PANDAY'S SWANSONG?
The grinding defeat of the United National Congress by the People's National Movement in Monday's Local Government Elections represents not simply a dismissal of a Party, which held the reins of Central Government for six years, 1995-2001, but the generalship of its political leader, Basdeo Panday.
The PNM took control of areas, which, for what seemed like generations, had tacitly borne the stamp “Opposition Property”, winning such unlikely seats as Edinburgh/Longdenville and Enterprise North in Chaguanas; Apex/Fyzabad — Siparia; Hindustan/Indian Walk/St Mary's and Moruga in Princes Town and California/Point Lisas. Panday's tiresome leadership style, with which the voters had clearly grown disillusioned, had been a factor. But what perhaps had been the critical factor had been the clear reluctance of the Panday-led UNC Administrations of 1995-2000 and 2000-2001 to deal sensibly, or at all, with the issue of the approaching end of preferential entry status of Trinidad and Tobago sugar to the European Union, and the loss of employment it would trigger, particularly in Central Trinidad.
Had the UNC Government explained to the sugar workers and their families that the end of the Lome Convention, under which preferential entry of sugar to the EU had been guaranteed, and the United States position upheld by the World Trade Organisation WTO on the principle of preferential entry, meant the limiting of sugar industry earnings, the workers and by extension the voters may have stayed with the Party. In turn, had the Government put in place mechanisms for dealing with life after Lome, they may have held on to the areas they lost to the PNM. But only may. Instead, the United National Congress, clearly afraid to be the Party to restructure Caroni 1975 Limited, and put an end to more than 9,000 direct jobs at Caroni, and untold thousands more indirect jobs, hemmed and hawed. A UNC Administration should have marketed the idea of new job creation through the distribution of land to sugar workers (by way of lease arrangements or as separation gifts to workers of say 20 years service and more) for agricultural development.
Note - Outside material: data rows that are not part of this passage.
Definition RDB_6BITLEN : Z := 0.
Definition RDB_14BITLEN : Z := 1.
Definition RDB_32BITLEN : Z := 2.
Definition RDB_ENCVAL : Z := 3.
Definition RDB_LENERR : Z := 2 ^ 32 - 1.
Definition RDB_ENC_INT8 : Z := 0.
Definition RDB_ENC_INT16 : Z := 1.
Definition RDB_ENC_INT32 : Z := 2.
Definition RDB_ENC_LZF : Z := 3.
Definition LONG_STR_SIZE : Z := 21.
Definition RDB_LOAD_NONE : Z := 0.
Definition RDB_LOAD_ENC : Z := 1.
Definition RDB_LOAD_PLAIN : Z := 2.

(** [strtol(s, &endptr, 10)], saturating at 64 bits, and the text at
    [endptr]. *)
Fixpoint skip_spaces (s : list Z) : list Z :=
  match s with c :: s' => if isspace c then skip_spaces s' else s | [] => [] end.
Definition strtol_sign (s : list Z) : bool * list Z :=
  match s with
  | c :: t => if c =? 45 then (true, t) else if c =? 43 then (false, t) else (false, c :: t)
  | [] => (false, [])
  end.
Definition strtol (s : list Z) : Z * list Z :=
  let '(minus, t) := strtol_sign (skip_spaces s) in
  let '(ds, rest) := span_digits t in
  match ds with
  | [] => (0, s)
  | _ => (if minus then Z.max LLONG_MIN (- dec_val ds) else Z.min LLONG_MAX (dec_val ds), rest)
  end.

(** ** Integers *)

Definition rdbEncodeInteger (value : Z) : list Z :=
  if (value >=? - 2 ^ 7) && (value <=? 2 ^ 7 - 1) then
    [Z.lor (Z.shiftl RDB_ENCVAL 6) RDB_ENC_INT8; Z.land value 0xFF]
  else if (value >=? - 2 ^ 15) && (value <=? 2 ^ 15 - 1) then
    [Z.lor (Z.shiftl RDB_ENCVAL 6) RDB_ENC_INT16; Z.land value 0xFF;
     Z.land (Z.shiftr value 8) 0xFF]
  else if (value >=? - 2 ^ 31) && (value <=? 2 ^ 31 - 1) then
    [Z.lor (Z.shiftl RDB_ENCVAL 6) RDB_ENC_INT32; Z.land value 0xFF;
     Z.land (Z.shiftr value 8) 0xFF; Z.land (Z.shiftr value 16) 0xFF;
     Z.land (Z.shiftr value 24) 0xFF]
  else [].

(** [s] is followed by a NUL; [junk] is the initial content of [buf]. *)
Definition rdbTryIntegerEncoding (junk : nat → Z) (s : list Z) : option (list Z) :=
  let '(value, endptr) := strtol s in
  if negb (default 0 (head endptr) =? 0) then Some [] else
  '(_, buf) ← ll2string (map junk (seq 0 32)) 32 value;
  if negb (zlen (cstr buf) =? zlen s) then Some [] else
  b ← mread buf 0 (zlen s);
  if negb (bool_decide (b = s)) then Some [] else Some (rdbEncodeInteger value).

(** ** Writing *)
Section save.
Context {B : Type} `{RioBackend B}.

Definition rdbWriteRaw (rdb : option (rio B)) (p : list Z) : Z * option (rio B) :=
  match rdb with
  | Some r => let '(ok, r) := rioWrite r p in
              (if ok : bool then s32 (zlen p) else -1, Some r)
  | None => (s32 (zlen p), None)
  end.

(** [if ((n = f(rdb)) == -1) return -1; nwritten += n; ...]. *)
Definition seqw (f g : option (rio B) → Z * option (rio B)) (rdb : option (rio B)) :=
  let '(n, rdb) := f rdb in
  if n =? -1 then (-1, rdb) else
  let '(k, rdb) := g rdb in
  if k =? -1 then (-1, rdb) else (n + k, rdb).

Definition rdbSaveType (rdb : option (rio B)) (type : Z) : Z * option (rio B) :=
  rdbWriteRaw rdb [u8 type].

Definition rdbSaveLen (rdb : option (rio B)) (len : Z) : Z * option (rio B) :=
  if len <? 2 ^ 6 then
    let '(n, rdb) := rdbWriteRaw rdb [Z.lor (Z.land len 0xFF) (Z.shiftl RDB_6BITLEN 6)] in
    if n =? -1 then (-1, rdb) else (1, rdb)
  else if len <? 2 ^ 14 then
    let '(n, rdb) := rdbWriteRaw rdb
      [Z.lor (Z.land (Z.shiftr len 8) 0xFF) (Z.shiftl RDB_14BITLEN 6); Z.land len 0xFF] in
    if n =? -1 then (-1, rdb) else (2, rdb)
  else
    let '(n, rdb) := rdbWriteRaw rdb [Z.shiftl RDB_32BITLEN 6] in
    if n =? -1 then (-1, rdb) else
    let '(n, rdb) := rdbWriteRaw rdb (reverse (le_bytes 4 len)) in
    if n =? -1 then (-1, rdb) else (1 + 4, rdb).

Definition rdbSaveLzfBlob (rdb : option (rio B)) (data : list Z) (original_len : Z)
  : Z * option (rio B) :=
  seqw (λ rdb, rdbWriteRaw rdb [Z.lor (Z.shiftl RDB_ENCVAL 6) RDB_ENC_LZF])
    (seqw (λ rdb, rdbSaveLen rdb (u32 (zlen data)))
      (seqw (λ rdb, rdbSaveLen rdb (u32 original_len)) (λ rdb, rdbWriteRaw rdb data))) rdb.

(** [htab0] and [junk]: the uninitialised hash table and output buffer. *)
Definition rdbSaveLzfStringObject (htab0 : Z → Z) (junk : nat → Z) (rdb : option (rio B))
    (s : list Z) : option (Z * option (rio B)) :=
  if zlen s <=? 4 then Some (0, rdb) else
  let outlen := zlen s - 4 in
  r ← lzf_compress htab0 s (map junk (seq 0 (Z.to_nat outlen)));
  match r with
  | None => Some (0, rdb)
  | Some out => Some (rdbSaveLzfBlob rdb out (zlen s))
  end.

(** [Store verbatim]: the end of [rdbSaveRawString]. *)
Definition save_verbatim (rdb : option (rio B)) (s : list Z) : Z * option (rio B) :=
  let len := zlen s in
  let '(n, rdb) := rdbSaveLen rdb (u32 len) in
  if n =? -1 then (-1, rdb) else
  if len >? 0 then
    let '(k, rdb) := rdbWriteRaw rdb s in
    if k =? -1 then (-1, rdb) else (n + len, rdb)
  else (n, rdb).

Definition rdbSaveRawString (rdb_compression : bool) (htab0 : Z → Z) (junk : nat → Z)
    (rdb : option (rio B)) (s : list Z) : option (Z * option (rio B)) :=
  let len := zlen s in
  buf ← (if len <=? 11 then rdbTryIntegerEncoding junk s else Some []);
  if zlen buf >? 0 then
    let '(n, rdb) := rdbWriteRaw rdb buf in
    Some (if n =? -1 then (-1, rdb) else (zlen buf, rdb))
  else if rdb_compression && (len >? 20) then
    '(n, rdb) ← rdbSaveLzfStringObject htab0 junk rdb s;
    if n =? -1 then Some (-1, rdb)
    else if n >? 0 then Some (n, rdb) else Some (save_verbatim rdb s)
  else Some (save_verbatim rdb s).

Definition rdbSaveLongLongAsStringObject (junk : nat → Z) (rdb : option (rio B)) (value : Z)
  : option (Z * option (rio B)) :=
  let enc := rdbEncodeInteger value in
  if zlen enc >? 0 then Some (rdbWriteRaw rdb enc) else
  '(enclen, buf) ← ll2string (map junk (seq 0 32)) 32 value;
  if negb (enclen <? 32) then None else
  b ← mread buf 0 enclen;
  Some (seqw (λ rdb, rdbSaveLen rdb (u32 enclen)) (λ rdb, rdbWriteRaw rdb b) rdb).

(** The result is an [int]. *)
Definition rdbSaveStringObject (rdb_compression : bool) (htab0 : Z → Z) (junk : nat → Z)
    (rdb : option (rio B)) (obj : robj) : option (Z * option (rio B)) :=
  '(n, rdb) ← match obj with
              | StrInt z => rdbSaveLongLongAsStringObject junk rdb z
              | StrRaw s => rdbSaveRawString rdb_compression htab0 junk rdb s
              end;
  Some (s32 n, rdb).
End save.

(** ** Reading *)
Inductive rresult := RObj (o : robj) | RNull | RExit | RUB.

Definition of_option (o : option robj) : rresult :=
  match o with Some o => RObj o | None => RUB end.

Definition createStringObjectFromLongLong (junk : nat → Z) (value : Z) : option robj :=
  if (value >=? LLONG_MIN) && (value <=? LLONG_MAX) then Some (StrInt value)
  else s ← sdsfromlonglong junk value; b ← mread (buf s) 0 (sdslen s); Some (StrRaw b).

(** The object returned for an integer, according to [flags]. *)
Definition int_object (junk : nat → Z) (flags val : Z) : option robj :=
  let plain := negb (Z.land flags RDB_LOAD_PLAIN =? 0) in
  let encode := negb (Z.land flags RDB_LOAD_ENC =? 0) in
  if plain then
    '(len, buf) ← ll2string (map junk (seq 0 (Z.to_nat LONG_STR_SIZE))) LONG_STR_SIZE val;
    b ← mread buf 0 len; Some (StrRaw b)
  else if encode then createStringObjectFromLongLong junk val
  else s ← sdsfromlonglong junk val; b ← mread (buf s) 0 (sdslen s); Some (StrRaw b).

Section load.
Context {B : Type} `{RioBackend B}.

Definition rdbLoadType (r : rio B) : Z * rio B :=
  match rioRead r 1 with
  | (Some [t], r) => (t, r)
  | (_, r) => (-1, r)
  end.

(** The length or the encoding, and [isencoded]. *)
Definition rdbLoadLen (r : rio B) : Z * bool * rio B :=
  match rioRead r 1 with
  | (Some [b0], r) =>
      let type := Z.shiftr (Z.land b0 0xC0) 6 in
      if type =? RDB_ENCVAL then (Z.land b0 0x3F, true, r)
      else if type =? RDB_6BITLEN then (Z.land b0 0x3F, false, r)
      else if type =? RDB_14BITLEN then
        match rioRead r 1 with
        | (Some [b1], r) => (Z.lor (Z.shiftl (Z.land b0 0x3F) 8) b1, false, r)
        | (_, r) => (RDB_LENERR, false, r)
        end
      else
        match rioRead r 4 with
        | (Some b, r) => (le_val (reverse b), false, r)
        | (None, r) => (RDB_LENERR, false, r)
        end
  | (_, r) => (RDB_LENERR, false, r)
  end.

Definition rdbLoadIntegerObject (junk : nat → Z) (r : rio B) (enctype flags : Z)
  : rresult * rio B :=
  let finish val := of_option (int_object junk flags val) in
  if enctype =? RDB_ENC_INT8 then
    match rioRead r 1 with
    | (Some [e0], r) => (finish (s8 e0), r)
    | (_, r) => (RNull, r)
    end
  else if enctype =? RDB_ENC_INT16 then
    match rioRead r 2 with
    | (Some [e0; e1], r) => (finish (s16 (Z.lor e0 (Z.shiftl e1 8))), r)
    | (_, r) => (RNull, r)
    end
  else if enctype =? RDB_ENC_INT32 then
    match rioRead r 4 with
    | (Some [e0; e1; e2; e3], r) =>
        (finish (s32 (Z.lor (Z.lor (Z.lor e0 (Z.shiftl e1 8)) (Z.shiftl e2 16)) (Z.shiftl e3 24))), r)
    | (_, r) => (RNull, r)
    end
  else (RExit, r).

(** The target is zeroed for an [sds] and indeterminate otherwise; [None] is
    an invalid string. *)
Definition rdbLoadLzfStringObject (junk : nat → Z) (r : rio B) (flags : Z) : rresult * rio B :=
  let plain := negb (Z.land flags RDB_LOAD_PLAIN =? 0) in
  let '(clen, _, r) := rdbLoadLen r in
  if clen =? RDB_LENERR then (RNull, r) else
  let '(len, _, r) := rdbLoadLen r in
  if len =? RDB_LENERR then (RNull, r) else
  let val := if plain then map junk (seq 0 (Z.to_nat len)) else replicate (Z.to_nat len) 0 in
  match rioRead r clen with
  | (None, r) => (RNull, r)
  | (Some c, r) =>
      match lzf_decompress c len with
      | None => (RUB, r)
      | Some None => (RNull, r)
      | Some (Some d) => (of_option (StrRaw <$> mwrite val 0 d), r)
      end
  end.

Definition rdbGenericLoadStringObject (junk : nat → Z) (r : rio B) (flags : Z)
  : rresult * rio B :=
  let '(len, isencoded, r) := rdbLoadLen r in
  if isencoded : bool then
    if (len =? RDB_ENC_INT8) || (len =? RDB_ENC_INT16) || (len =? RDB_ENC_INT32)
    then rdbLoadIntegerObject junk r len flags
    else if len =? RDB_ENC_LZF then rdbLoadLzfStringObject junk r flags
    else (RExit, r)
  else if len =? RDB_LENERR then (RNull, r)
  else if len =? 0 then (RObj (StrRaw []), r)
  else match rioRead r len with
       | (Some b, r) => (RObj (StrRaw b), r)
       | (None, r) => (RNull, r)
       end.

Definition rdbLoadStringObject (junk : nat → Z) (r : rio B) : rresult * rio B :=
  rdbGenericLoadStringObject junk r RDB_LOAD_NONE.
Definition rdbLoadEncodedStringObject (junk : nat → Z) (r : rio B) : rresult * rio B :=
  rdbGenericLoadStringObject junk r RDB_LOAD_ENC.
End load.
And rather than the present People's National Movement Administration having to be the one to offer sugar workers separation benefits 24 percent in excess of what the All Trinidad Sugar and General Workers Trade Union had negotiated with Caroni under a UNC Government, this had it been done during 1995-2001 would have reaped political rewards. Instead, what the sugar workers perceived, or indeed had been allowed to perceive, however unintentionally, was that an allegedly corrupt UNC Government had not been prepared to concern itself with such a trivial thing as their (the sugar workers') economic future and welfare and that of their families. To add insult to the proverbial injury, the leadership of All Trinidad had taken issue with Government's offer of a Voluntary Separation of Employment Programme (VSEP) to sugar workers. The Union sought and won an injunction in the Industrial Court, preventing (during the life of the injuntion) the employer from offering the VSEP and/or from implementing it. It was a tactical blunder, which in the end would be a contributory factor in the UNC's loss of political face, and ipso facto poor showing in this week's Local Government Elections. It was an absurd situation. Here, in effect, was a Union, which had agreed to a level of separation benefits for its workers, objecting, for whatever the reasons advanced, to a 24-percent enhancement of those same benefits.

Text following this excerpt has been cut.